1. ≥ 18 years of age
2. Histologically confirmed STS with metastatic and/or unresectable disease (not amenable to treatment with curative intent).
3. Prior treatment with at least one but no more than two lines of cytotoxic systemic therapy for metastatic/unresectable disease.
4. Measurable disease as per RECIST v 1.1.
5. Eastern Cooperative Oncology Group (ECOG) performance status of 0 or 1.
6. Life expectancy of at least 3 months.
7. A male patient must agree to use barrier contraception during the treatment period and for at least 4 months after the last infusion of study treatment, and refrain from donating sperm during this period. Male patients with a pregnant partner must practice sexual abstinence or use a barrier method of contraception (e.g., condom) to prevent exposure of the fetus or neonate.

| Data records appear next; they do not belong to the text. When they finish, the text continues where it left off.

(** ** Witnesses *)

(** Bodies that are the text of a metadata type; paths on a system with ["/"]. *)
#[local] Instance demo_decoders : Decoders string := {
  decode_metadata p := Some (mkMetadata p ∅);
  decode_tool_call_id p := Some p;
  decode_tool_result_id p := Some p;
  decode_request_folder _ := None;
  path_IsAbs p := bool_decide (head (bytes_of p) = Some "/"%char);
  path_Clean p := p;
  path_Base p := p;
  PathSeparator := "/"%char
}.

Definition demo_entry (turn : Z) (key kind body : string) : HistoryEntry :=
  mkEntry 0 turn "req" key "user" kind EmptyString EmptyString body 0.

Definition demo_conversation : @ConversationFile string unit :=
  mkConversation 1 "c" "c" EmptyString EmptyString EmptyString EmptyString "agent" 0
    EmptyString "idle" EmptyString 0 0 0 false 0 0 EmptyString EmptyString tt [] None None
    5 5 1 1 [].

Definition demo_batch : list HistoryEntry :=
  [demo_entry 1 "k1" "user_message" "m"; demo_entry 1 "k2" "tool_call" "t1";
   demo_entry 1 "k1" "user_message" "again"].

Lemma demo_conversation_wf : conversation_wf demo_conversation.
Proof.
  split; [done|]. split; [done|]. split; simpl; [constructor|apply chained_nil|constructor|].
  intros i j x y Hx. by rewrite lookup_nil in Hx.
Qed.

Lemma append_entries_wf_witness :
  map Seq (appendEntriesInPlace 9 demo_conversation demo_batch).1 = [1; 2] /\
  conversation_wf (appendEntriesInPlace 9 demo_conversation demo_batch).2.
Proof.
  split; [reflexivity|].
  pose proof (append_entries_wf 9 demo_conversation demo_batch demo_conversation_wf
    ltac:(repeat constructor) ltac:(vm_compute; discriminate)) as H.
  destruct (appendEntriesInPlace 9 demo_conversation demo_batch). apply H.
Defined.

Lemma append_idempotent_witness :
  let c1 := (appendEntriesInPlace 9 demo_conversation demo_batch).2 in
  (appendEntriesInPlace 10 c1 demo_batch).1 = [].
Proof.
  pose proof (append_idempotent 9 10 demo_conversation demo_batch demo_conversation_wf
    ltac:(repeat constructor) ltac:(vm_compute; discriminate)
    ltac:(repeat constructor; vm_compute; discriminate)) as H.
  cbv zeta in *. destruct (appendEntriesInPlace 10 _ demo_batch). apply H.
Defined.

(** A request with an unresolved tool call waits for it. *)
Lemma request_loop_status_witness :
  deriveRequestLoopStatus demo_batch "req" 1 "idle" = "waiting_tool".
Proof.
  apply (request_loop_status demo_batch "req" 1 "idle"); [vm_compute; discriminate| |].
  - intros i x [Hx _]. do 3 (destruct i as [|i]; [injection Hx as <-; vm_compute; reflexivity|]).
    done.
  - exists "t1", 1%nat, (demo_entry 1 "k2" "tool_call" "t1").
    split; [by split|]. split; [vm_compute; reflexivity|]. intros j y Hj [Hy _].
    do 3 (destruct j as [|j]; [first [lia|injection Hy as <-; vm_compute; discriminate]|]). done.
Defined.

Lemma load_repairs_counters_witness :
  let c := demo_conversation <| Entries := [demo_entry 4 "k" "user_message" "m" <| Seq := 7 |>] |>
             <| NextEntrySeq := 0 |> in
  1 <= NextEntrySeq (normalizeLoadedConversation 9 "c" c).
Proof.
  intros c. destruct (load_repairs_counters 9 "c" c ltac:(by repeat constructor)) as (_ & H & _).
  exact H.
Defined.
(** Writing the state file completes a write of the context file. *)
Lemma write_meta_stored now id c st st1 n st' :
  cache_coherent st1 -> cache_bounded st1 ->
  (forall id', id' <> id -> dir_of id' st1 = dir_of id' st) -> store_sound st ->
  dir_entries (dir_of id st1) = Entries c -> Forall ok (Entries c) ->
  (forall body, context_jsonl (dir_of id st1) = Some body -> (split_lines body).2 = []) ->
  writeConversationMetaLocked now id c st1 = (Ok n, st') ->
  Entries n = Entries c /\ stored id c st st'.
Proof.
  intros Hc Hb Hoth Hst He Hok Htail Hw. unfold writeConversationMetaLocked in Hw.
  destruct (normalize_keeps now id c) as [Hn _].
  set (m := if _ && _ then _ else normalizeLoadedConversation now id c) in Hw.
  assert (Hm : Entries m = Entries c) by (subst m; destruct (_ && _); done).
  destruct (runtime_documents m) as [docs|]; [|done]. injection Hw as <- <-. split; [done|].
  assert (Hdirs : forall id', dir_entries (dir_of id' (set_dir id
      (dir_of id st1 <| state_json := StateValid
         (m <| Documents := docs |> <| SchemaVersion := conversationSchemaVersion |>
            <| ContextVersion := contextVersionForEntries (Entries (m <| Documents := docs |>)) |>
            <| Entries := [] |>) |>) st1)) = dir_entries (dir_of id' st1)).
  { intros id'. rewrite dir_of_set. case_decide; [by subst|done]. }
  split.
  - split; [| |done].
    + intros id'. rewrite dir_of_set. case_decide as Hid.
      * subst. split_and!; simpl; [done|by rewrite <- He in Hok|done].
      * rewrite Hoth by done. apply (ss_dirs _ Hst).
    + intros id' cached Hl. rewrite Hdirs. by apply Hc.
  - by rewrite Hdirs.
  - eexists. rewrite dir_of_set, decide_True by done. split; [done|]. simpl. by rewrite Hm.
  - intros id' Hne. rewrite dir_of_set, decide_False by done. by apply Hoth.
Qed.

(** Replacing the context file of one conversation and caching its entries. *)
Lemma write_context_sound now id version entries d st :
  id <> EmptyString -> store_sound st -> dir_entries d = entries ->
  let st1 := updateCacheLocked now id version entries (set_dir id d st) in
  cache_coherent st1 /\ cache_bounded st1 /\
  (forall id', id' <> id -> dir_of id' st1 = dir_of id' st) /\ dir_of id st1 = d.
Proof.
  intros Hid Hst <- st1.
  assert (Hd : dir_of id st1 = d).
  { change (dir_of id (set_dir id d st) = d). by rewrite dir_of_set, decide_True. }
  split_and!; [| | |done].
  - intros id' cached. subst st1. unfold updateCacheLocked. simpl. rewrite lookup_insert_Some.
    intros [[<- <-]|[Hne Hl]]; simpl.
    + change (dir_of id _) with (dir_of id (set_dir id d st)). by rewrite dir_of_set, decide_True.
    + change (dir_of id' _) with (dir_of id' (set_dir id d st)).
      rewrite dir_of_set, decide_False by done. apply (ss_cache _ Hst). revert Hl.
      case_match; [|done]. by intros [_ ?]%lookup_delete_Some.
  - apply update_cache_bounded; [done|]. apply (ss_bound _ Hst).
  - intros id' Hne. change (dir_of id' (set_dir id d st) = dir_of id' st).
    by rewrite dir_of_set, decide_False.
Qed.

Lemma writeConversationLocked_spec now id c st n st' :
  id <> EmptyString -> store_sound st -> Forall ok (Entries c) ->
  writeConversationLocked now id c st = (Ok n, st') ->
  Entries n = Entries c /\ stored id c st st'.
Proof.
  intros Hid Hst Hok Hw. unfold writeConversationLocked in Hw.
  destruct (normalize_keeps now id c) as [Hn _].
  set (m := normalizeLoadedConversation now id c) in *. unfold writeContextLocked in Hw.
  assert (Hd : dir_entries (writeContextJSONLAtomic (Entries m) (dir_of id st)
                              <| context_json := None |>) = Entries m).
  { unfold dir_entries. simpl. apply read_encode. by rewrite Hn. }
  destruct (write_context_sound now id (ContextVersion m) (Entries m) _ st Hid Hst Hd)
    as (H1 & H2 & H3 & H4).
  apply (write_meta_stored now id m st) in Hw; try done; [| | |].
  - destruct Hw as [He [S1 S2 S3 S4]]. rewrite Hn in *. by split.
  - by rewrite H4.
  - by rewrite Hn.
  - rewrite H4. simpl. intros body [= <-]. apply encode_ends. by rewrite Hn.
Qed.

Lemma append_files_spec entries assigned d :
  dir_sound d -> entries = dir_entries d ++ assigned -> Forall ok entries ->
  let d' := append_files entries assigned d in
  dir_entries d' = entries /\
  (forall body, context_jsonl d' = Some body -> (split_lines body).2 = []).
Proof.
  intros (Htail & _ & _) -> Hok d'. subst d'. unfold append_files, appendContextJSONL.
  destruct (context_jsonl d) as [body|] eqn:Ej.
  - specialize (Htail body eq_refl). apply Forall_app in Hok as [_ Hoka].
    case_decide as Ha.
    + subst. rewrite app_nil_r. split; [done|]. rewrite Ej. by intros ? [= <-].
    + unfold dir_entries. simpl. rewrite Ej. simpl.
      rewrite readContextJSONL_app by done. rewrite read_encode by done. split; [done|].
      intros ? [= <-]. rewrite split_lines_app by done. by apply encode_ends.
  - unfold dir_entries at 1. simpl. split; [by apply read_encode|].
    intros ? [= <-]. by apply encode_ends.
Qed.

Lemma appendConversationEntriesLocked_spec now id c assigned st n st' :
  id <> EmptyString -> store_sound st ->
  Entries c = dir_entries (dir_of id st) ++ assigned -> Forall ok (Entries c) ->
  appendConversationEntriesLocked now id c assigned st = (Ok n, st') ->
  Entries n = Entries c /\ stored id c st st'.
Proof.
  intros Hid Hst He Hok Hw. unfold appendConversationEntriesLocked in Hw.
  destruct (normalize_keeps now id c) as [Hn _].
  set (m := normalizeLoadedConversation now id c) in *.
  destruct (append_files_spec (Entries m) assigned (dir_of id st)) as [Hd Htail];
    [by apply (ss_dirs _ Hst)|congruence|by rewrite Hn|].
  destruct (write_context_sound now id (ContextVersion m) (Entries m) _ st Hid Hst Hd)
    as (H1 & H2 & H3 & H4).
  apply (write_meta_stored now id m st) in Hw; try done; [| | |].
  - destruct Hw as [Hn' [S1 S2 S3 S4]]. rewrite Hn in *. by split.
  - by rewrite H4.
  - by rewrite Hn.
  - by rewrite H4.
Qed.

Lemma ok_numbered now n e : ok e -> ok (numbered now n e).
Proof.
  intros He. unfold numbered.
  assert (H : ok (if EntryCreatedAt e =? 0 then e <| EntryCreatedAt := now |> else e)).
  { case_match; [|done]. by apply (co_number _ Hcodec e 0 now). }
  revert H. generalize (if EntryCreatedAt e =? 0 then e <| EntryCreatedAt := now |> else e).
  intros x Hx. destruct (Seq x <=? 0); [by apply (co_number _ Hcodec x n 0)|done].
Qed.

Lemma ok_assigned now (c : ConversationFile) entries :
  Forall ok entries -> Forall ok (appendEntriesInPlace now c entries).1.
Proof.
  intros Hok. destruct (append_in_place_entries now c entries) as (_ & kept & Hs & Hf).
  assert (Hk : Forall ok kept).
  { apply Forall_forall. intros e He. rewrite Forall_forall in Hok. apply Hok.
    by eapply elem_of_sublist. }
  clear Hs. induction Hf as [|e e' l l' [n ->] Hf IH]; [done|].
  apply Forall_cons in Hk as [? ?]. constructor; [by apply ok_numbered|auto].
Qed.

Lemma ok_reset entries : Forall ok entries -> Forall ok (resetEntrySequences entries).
Proof.
  intros H. unfold resetEntrySequences. apply Forall_fmap. eapply list.Forall_impl; [exact H|].
  intros e He. by apply (co_number _ Hcodec e 0 0).
Qed.

Lemma validate_nonempty cid id : validateConversationID cid = Ok id -> id <> EmptyString.
Proof.
  unfold validateConversationID. case_decide; [done|]. case_match; [done|]. by intros [= <-].
Qed.

Lemma dir_of_cache id now i version entries st :
  dir_of id (updateCacheLocked now i version entries st) = dir_of id st.
Proof. done. Qed.

(** The state file does not hold entries. *)
Lemma write_meta_files now id c st n st' :
  writeConversationMetaLocked now id c st = (Ok n, st') ->
  Entries n = Entries c /\ dir_entries (dir_of id st') = dir_entries (dir_of id st).
Proof.
  unfold writeConversationMetaLocked. destruct (normalize_keeps now id c) as [Hn _].
  generalize dependent (normalizeLoadedConversation now id c). intros m Hn.
  set (x := if _ && _ then _ else m).
  assert (Hx : Entries x = Entries c) by (subst x; destruct (_ && _); exact Hn). clearbody x.
  destruct (runtime_documents x) as [docs|]; [|done]. intros [= <- <-]. split; [exact Hx|].
  by rewrite dir_of_set, decide_True.
Qed.

Lemma append_locked_files now id c assigned st n st' :
  appendConversationEntriesLocked now id c assigned st = (Ok n, st') ->
  Entries n = Entries c /\
  dir_entries (dir_of id st') = dir_entries (append_files (Entries c) assigned (dir_of id st)).
Proof.
  unfold appendConversationEntriesLocked. destruct (normalize_keeps now id c) as [Hn _].
  generalize dependent (normalizeLoadedConversation now id c). intros m Hn Hw.
  apply write_meta_files in Hw as [He Hd].
  rewrite Hd, dir_of_cache, dir_of_set, decide_True by done. by rewrite <- Hn.
Qed.

(** Loading a conversation that has a state file. *)
Lemma load_spec now cid id st meta :
  validateConversationID cid = Ok id -> store_sound st ->
  state_json (dir_of id st) = StateValid meta ->
  exists c, (LoadConversation now cid st).1 = Ok (Some c) /\
    Entries c = dir_entries (dir_of id st).
Proof.
  intros Hv Hst Hm. pose proof (validate_nonempty _ _ Hv) as Hid.
  unfold LoadConversation, mutateConversation. rewrite Hv.
  destruct (readConversationLocked_spec now id st Hid Hst) as (Hr & _ & _).
  pose proof (loaded_entries now id st) as Hl.
  destruct (readConversationLocked now id st) as [r st1]. simpl in *. subst r. rewrite Hm in *.
  eexists. split; [done|]. by apply (Hl (Some _) EmptyString).
Qed.

(** The next process: same files, empty cache. *)
Definition restart (st : ConversationFileStore) : ConversationFileStore :=
  st <| entriesCache := ∅ |>.

Lemma restart_sound st : store_sound st -> store_sound (restart st).
Proof.
  intros [Hd _ _]. split; [done| |].
  - intros id cached. simpl. by rewrite lookup_empty.
  - split; simpl; [rewrite map_size_empty; lia|apply lookup_empty].
Qed.
Lemma rewind_apply_wf_witness :
  let c' := applyRunRewindToConversation 9 demo_three demo_rewind
              [demo_history 0 2 "m2"] demo_intent 2 in
  map Seq (Entries c') = [1; 2] /\ conversation_wf c'.
Proof.
  intros c'. split; [vm_compute; reflexivity|].
  destruct (rewind_apply_wf (fun m => m) Some 9 demo_three demo_intent [demo_history 0 2 "m2"] 2
    ltac:(vm_compute; reflexivity) demo_three_wf ltac:(by repeat constructor)
    ltac:(by repeat constructor) ltac:(done)) as [H _]. exact H.
Defined.
(* ===== verification/ToolProgress.v ===== *)
(** * Showing a tool call while its arguments still stream (agent/model/anthropic.go,
    openai.go, create_plan_progress.go).

    A provider streams the arguments of a tool call as pieces of a JSON text.  At every piece
    [emitOpenAIToolProgress] reads what it can of the unfinished text
    ([extractJSONStringFieldPrefix]) and sends the client the path of an edit and what was added
    to its content ([emitAnthropicToolProgress] is the same code for another provider).  The
    events go to a sink that may refuse one, which ends the stream.  The full decoding of the
    arguments of a plan and their rendering are the interface [CreatePlanCodec]. *)

From S2P Require Import Prelude Go Strings Effect.

Notation quote_byte := (byte_of 34).
Notation backslash := (byte_of 92).

(** ** Reading a JSON string that may not be finished *)

Definition isJSONWhitespace (c : ascii) : bool :=
  bool_decide (c ∈ [byte_of 32; byte_of 9; byte_of 10; byte_of 13]).

(** The loop [for index < len(input) && isJSONWhitespace(input[index])]. *)
Fixpoint skip_whitespace (s : bytes) : bytes :=
  match s with
  | [] => []
  | c :: s' => if isJSONWhitespace c then skip_whitespace s' else s
  end.

Definition byte_code (c : ascii) : Z := Z.of_nat (nat_of_ascii c).

(** [strconv.ParseUint(_, 16, 16)], of four bytes. *)
Definition hex_digit (c : ascii) : option Z :=
  let n := byte_code c in
  if (48 <=? n) && (n <=? 57) then Some (n - 48)
  else if (97 <=? n) && (n <=? 102) then Some (n - 87)
  else if (65 <=? n) && (n <=? 70) then Some (n - 55)
  else None.

Fixpoint hex_number (acc : Z) (s : bytes) : option Z :=
  match s with
  | [] => Some acc
  | c :: s => match hex_digit c with Some d => hex_number (16 * acc + d) s | None => None end
  end.

Definition ParseUint16 (s : bytes) : option Z := if decide (s = []) then None else hex_number 0 s.

(** [utf16.IsSurrogate], and [utf16.DecodeRune] when it is not the replacement character. *)
Definition IsSurrogate (r : Z) : bool := (0xd800 <=? r) && (r <? 0xe000).

Definition DecodeRune (r1 r2 : Z) : option Z :=
  if (0xd800 <=? r1) && (r1 <? 0xdc00) && (0xdc00 <=? r2) && (r2 <? 0xe000)
  then Some (Z.lor (Z.shiftl (r1 - 0xd800) 10) (r2 - 0xdc00) + 0x10000)
  else None.
(* ===== verification/ChatStream.v ===== *)
(** * The chat completions stream of an OpenAI-compatible provider (agent/model/openai.go).

    [streamChatCompletions] reads the answer of the provider line by line and turns it into model
    events: text and reasoning (through the parser of ThinkTag.v), tool calls assembled from their
    pieces (with the progress of ToolProgress.v), the usage and the end of the turn.  Building the
    request, the HTTP exchange and the log of artifacts are left out.  Parsing a chunk of JSON is
    the parameter [decode_chunk]; the clock is read once a line; the order in which Go ranges over
    a map is not fixed, and is the parameter [range_order], which may answer every range
    differently. *)

From S2P Require Import Prelude Go Strings ThinkTag ToolCallId Effect ToolProgress.

(** ** The decoded chunks *)

Record ToolCallPiece := mkPiece { PieceIndex : Z; PieceID : string; PieceName : string; Arguments : bytes }.

Record ChunkUsage := mkChunkUsage { PromptTokens : Z; CompletionTokens : Z; CachedTokens : option Z }.

Record ChunkError := mkChunkError { ErrorMessage : string; ErrorType : string; ErrorCode : string }.

Record Choice := mkChoice {
  Content : bytes;
  ReasoningContent : bytes;
  ToolPieces : list ToolCallPiece;
  FinishReason : option string
}.

Record Chunk := mkChunk {
  ChunkType : string;
  RequestID : string;
  Error : option ChunkError;
  Choices : list Choice;
  Model : string;
  ReportedUsage : option ChunkUsage
}.
(* ===== verification/AnthropicStream.v ===== *)
(** * The event stream of Anthropic (agent/model/anthropic.go).

    [Stream] reads server-sent events line by line and turns them into model events: text and reasoning
    (through the parser of ThinkTag.v), tool calls whose arguments arrive in pieces (with the progress of
    ToolProgress.v), the usage and the end of the turn.  Building the request, the HTTP exchange and the
    log of artifacts are left out.  Decoding an event and the arguments of a call are parameters; the
    clock is read once a line. *)

From S2P Require Import Prelude Go Strings ThinkTag ToolCallId Effect ToolProgress ChatStream.

(** ** The decoded events *)

Record anthropicUsage := mkReported {
  ReportedInput : option Z;
  ReportedOutput : option Z;
  ReportedCacheWrite : option Z;
  ReportedCacheRead : option Z
}.

(** [BlockInput] is what marshalling the ["input"] of the block gives, [None] when there is none. *)
Record anthropicEvent := mkAnthropicEvent {
  EventType : string;
  EventRequestID : string;
  EventIndex : Z;
  BlockType : string;
  BlockID : string;
  BlockName : string;
  BlockInput : option (result bytes);
  MessageModel : string;
  MessageUsage : anthropicUsage;
  EventUsage : anthropicUsage;
  DeltaType : string;
  DeltaText : bytes;
  DeltaThinking : bytes;
  PartialJSON : bytes;
  DeltaSignature : string;
  StopReason : string;
  EventError : option ChunkError
}.

(** ** The state of a stream *)

Record StreamState := mkStream {
  toolBlocks : gmap Z ToolAccumulator;
  startedThinking : option Z;
  currentThinkingSignature : string;
  tagParser : openAIThinkTagParser;
  streamModel : string;
  streamUsage : Usage;
  streamReason : string;
  (** How often the idle watchdog was told of content. *)
  marked_effective : nat
}.

Record StreamWorld := mkStreamWorld { stream : StreamState; events_sink : Sink }.

#[export] Instance eta_stream : Eta StreamState := fun s =>
  mkStream (toolBlocks s) (startedThinking s) (currentThinkingSignature s) (tagParser s) (streamModel s)
    (streamUsage s) (streamReason s) (marked_effective s).
#[export] Instance eta_stream_world : Eta StreamWorld := fun w => mkStreamWorld (stream w) (events_sink w).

8. A female patient is eligible if not pregnant, not breast feeding, and not a woman of childbearing potential (WOCBP), or agrees to follow the contraceptive guidance during the treatment period and for at least 7 months after last infusion of study treatment.

Exclusion Criteria:

1. Patients who have had systemic anticancer therapy, including any investigational agent within 4 weeks or 5 half-lives (whichever is shorter) prior to study treatment administration.
2. Primary brain malignancy or known, untreated central nervous system (CNS) or leptomeningeal metastases, or symptoms suggesting CNS involvement.
3. Clinically significant cardiovascular disease
4. Patients with acute infection with human immunodeficiency virus (HIV) 1 or HIV 2.
5. Current active liver disease due to hepatitis B
6. History of idiopathic pulmonary fibrosis, organizing pneumonia, drug-induced pneumonitis, idiopathic pneumonitis, or evidence of active pneumonitis on a chest computed tomography (CT) scan at screening.